Intégration du climat dans les missions de banque centrale
Comme l’indique la Banque de France, le changement climatique et la dégradation de la nature constituent des risques réels pour l’économie et le système financier, ce qui justifie une action pour en limiter les effets.Dans ce deuxième épisode d’une série de neuf volets consacrée à ses actions concrètes, l’institution explique comment ces enjeux sont intégrés à la politique monétaire ainsi qu’à ses travaux de recherche. Cette communication s’inscrit dans une démarche plus large visant à montrer comment une banque centrale adapte ses missions aux risques environnementaux.
Portée pour la finance et la recherche en France
La prise en compte de ces facteurs dans la politique monétaire illustre l’élargissement de l’analyse des risques pesant sur la stabilité économique et financière. Elle souligne aussi le rôle croissant de la recherche publique dans l’évaluation des effets du climat et de la dégradation de la nature sur les marchés, les entreprises et les conditions de financement.À travers cette série, la Banque de France cherche à rendre plus visibles ses initiatives en matière de climat et de nature, tout en reliant ces sujets à ses responsabilités institutionnelles. L’accent mis sur la recherche et la politique monétaire montre que ces questions ne relèvent plus seulement de la communication environnementale, mais aussi de la gestion des risques financiers.

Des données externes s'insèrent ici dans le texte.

Lemma applyCommittedEntries_good i n n' :
  node_ok i n -> applyCommittedEntries n = Ok n' -> good i n n'.
Proof.
  intros Hn Hr; pose proof (applyCommittedEntries_frame _ _ Hr) as [].
  apply good_fields; auto; [apply fr_config, Hn|].
  unfold applyCommittedEntries in Hr; destruct (takeCommitted _ _ _) as [es m] eqn:E.
  apply takeCommitted_applied in E; [|apply Hn].
  by apply applyAll_sm in Hr as (-> & _).
Qed.

Lemma tryAdvance_good i n n' : node_ok i n -> tryAdvanceCommitIndex n = Ok n' -> good i n n'.
Proof.
  intros Hn; unfold tryAdvanceCommitIndex; intros Hr; case_decide; inv_ok; [|by apply good_refl].
  destruct (commitCandidate n) as [c|]; inv_ok; [|by apply good_refl].
  destruct (_ && _); inv_ok; [|by apply good_refl].
  apply (good_trans _ _ (set_commitIndex c n)); [|by intros; apply applyCommittedEntries_good].
  apply good_fields; try done; apply Hn.
Qed.

Lemma propose_good i b t n n' r :
  node_ok i n -> nlen b < U32 -> EntryType_valid t -> t <> Config ->
  propose b t n = Ok (n', r) -> good i n n'.
Proof.
  intros Hn Hb Ht Hc; unfold propose; intros Hr; case_decide; inv_ok; [|by apply good_refl].
  simplify_eq; eapply (good_trans _ _ (set_log _ n)); [|intros; by eapply tryAdvance_good].
  apply good_log; [done| |by split|done].
  apply log_ok_append; [apply Hn|]; constructor; [|done]; split; [|done].
  split_and!; [apply Hn|apply add64_bound|done|done].
Qed.

Lemma onAppendEntriesResp_good i peer term ok resp n n' :
  node_ok i n -> aer_term resp < U64 -> onAppendEntriesResp peer term ok resp n = Ok n' -> good i n n'.
Proof.
  intros Hn Ht; unfold onAppendEntriesResp; intros Hr.
  destruct (negb ok); inv_ok; [by apply good_refl|].
  destruct (_ <? _); inv_ok; [by apply becomeFollower_good|].
  destruct (_ || _); inv_ok; [by apply good_refl|].
  destruct (aer_success resp); inv_ok; [|apply good_fields; try done; apply Hn].
  eapply good_trans; [|intros; by eapply tryAdvance_good].
  apply good_fields; try done; apply Hn.
Qed.

Lemma onInstallSnapshotResp_good i peer idx ok resp n :
  node_ok i n -> isr_term resp < U64 -> good i n (onInstallSnapshotResp peer idx ok resp n).
Proof.
  intros Hn Ht; unfold onInstallSnapshotResp.
  destruct (negb ok); [by apply good_refl|].
  destruct (_ <? _); [by apply becomeFollower_good|].
  apply good_fields; try done; apply Hn.
Qed.

(** ** What a leader sends *)
Lemma broadcast_ok i n :
  node_ok i n -> Forall (fun s => send_ok s /\ ~ isVote s) (broadcastAppendEntries n).
Proof.
  intros [? ? ? Hl ?]; unfold broadcastAppendEntries; case_decide; [|done].
  apply Forall_forall; intros s Hs; apply list_elem_of_In, in_flat_map in Hs as (p & _ & Hs).
  destruct (_ =? _); [done|]; destruct (_ <=? _);
    unfold sendInstallSnapshotTo, sendAppendEntriesTo in Hs; case_decide; try done;
    destruct Hs as [<-|[]]; simpl.
  - split; [|tauto]; split_and!; apply Hl.
  - split; [|tauto]; split; [apply Hl|by apply log_ok_entriesAfter].
Qed.

(** ** Elections *)

(** The node was a candidate and has taken office in its term (or has stepped
    down again). *)
Record elected n n' : Prop := {
  el_opts : opts_ n' = opts_ n;
  el_hs : hs_le (log_ n) (log_ n');
  el_vote : nodeTerm n' = nodeTerm n /\ nodeVote n' = nodeVote n;
  el_role : role_ n' = Follower \/ (role_ n' = Leader /\ nodeTerm n' = nodeTerm n)
}.

Lemma reset_peers_fields vs last n :
  let n' := fold_left (fun n v =>
      set_matchIndex (<[v := 0]> (matchIndex_ n))
        (set_nextIndex (<[v := add64 last 1]> (nextIndex_ n)) n)) vs n in
  opts_ n' = opts_ n /\ config_ n' = config_ n /\ log_ n' = log_ n /\ lastApplied_ n' = lastApplied_ n /\
  role_ n' = role_ n /\ votes_ n' = votes_ n.
Proof.
  revert n; induction vs as [|v vs IH]; intros n; [done|]; simpl.
  by destruct (IH (set_matchIndex (<[v := 0]> (matchIndex_ n))
        (set_nextIndex (<[v := add64 last 1]> (nextIndex_ n)) n))) as (-> & -> & -> & -> & -> & ->).
Qed.

Lemma reset_peers_match vs last n :
  let n' := fold_left (fun n v =>
      set_matchIndex (<[v := 0]> (matchIndex_ n))
        (set_nextIndex (<[v := add64 last 1]> (nextIndex_ n)) n)) vs n in
  forall v, matchIndex_ n' !! v = if decide (v ∈ vs) then Some 0 else matchIndex_ n !! v.
Proof.
  revert n; induction vs as [|x vs IH]; intros n n' v; [unfold n'; by rewrite decide_False by apply not_elem_of_nil|].
  unfold n'; simpl; rewrite IH; simpl; destruct (decide (v ∈ vs)), (decide (v ∈ x :: vs)) as [Hin|Hin]; try done.
  - by destruct Hin; right.
  - apply elem_of_cons in Hin as [->|?]; [by rewrite lookup_insert_eq|done].
  - rewrite lookup_insert_ne; [done|]; intros ->; apply Hin; left.
Qed.


Lemma propose_vote b t n n' r :
  propose b t n = Ok (n', r) -> nodeTerm n' = nodeTerm n /\ nodeVote n' = nodeVote n.
Proof.
  unfold propose; intros Hr; case_decide; inv_ok; simplify_eq; [|done].
  match goal with H : tryAdvanceCommitIndex _ = Ok _ |- _ => apply tryAdvance_frame in H as [_ Hl _ _ _ _] end.
  unfold nodeTerm, nodeVote; by rewrite Hl.
Qed.

Lemma becomeLeader_elected i n n' ss :
  node_ok i n -> role_ n = Candidate -> becomeLeader n = Ok (n', ss) ->
  node_ok i n' /\ elected n n' /\ Forall (fun s => send_ok s /\ ~ isVote s) ss.
Proof.
  intros Hn Hc; unfold becomeLeader; rewrite decide_True by done; intros Hr; inv_ok.
  simplify_eq.
  match goal with H1 : propose _ _ ?x = Ok _ |- _ => set (m := x) in * end.
  assert (opts_ m = opts_ n /\ config_ m = config_ n /\ log_ m = log_ n /\ lastApplied_ m = lastApplied_ n /\
          role_ m = Leader /\ votes_ m = votes_ n) as (Ho & Hcf & Hl & Ha & Hrl & Hv).
  { unfold m; match goal with |- context [fold_left _ ?vs ?x] =>
      exact (reset_peers_fields vs (lastIndex (log_ n)) x) end. }
  clearbody m.
  assert (node_ok i m) as Hm by (destruct Hn; split; congruence).
  match goal with H1 : propose _ _ m = Ok ?x, H2 : tryAdvanceCommitIndex _ = Ok n' |- _ =>
    destruct x as [m1 r]; apply propose_vote in H1 as Hpv; apply tryAdvance_frame in H2 as Hfr;
    apply (propose_good i) in H1; [|done..]; destruct H1 as [Hm1 Hq1];
    apply (tryAdvance_good i) in H2; [|done]; destruct H2 as [Hm2 Hq2] end.
  assert (quiet m n') as [Hqo Hqh Hqr] by (by etransitivity).
  split_and!; [done| |by apply (broadcast_ok i)].
  split; [congruence|by rewrite <- Hl| |].
  { destruct Hfr as [_ Hfl _ _ _ _]; unfold nodeTerm, nodeVote in *; cbn [fst] in Hfl; rewrite Hfl, <- Hl; exact Hpv. }
  destruct Hqr as [?|(? & ? & ?)]; [by left|right]; unfold nodeTerm in *; split; congruence.
Qed.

Dans notre précédent article sur la canicule de juin 2026 à l’approche de la présidentielle 2027, nous relevions le décalage persistant entre l’urgence de l’adaptation au réchauffement et les priorités affichées par les candidats. Malgré des températures élevées et des épisodes appelés à se répéter, le sujet restait marginal dans le débat, alimentant l’incertitude pour les collectivités et les acteurs économiques sur les orientations publiques à venir.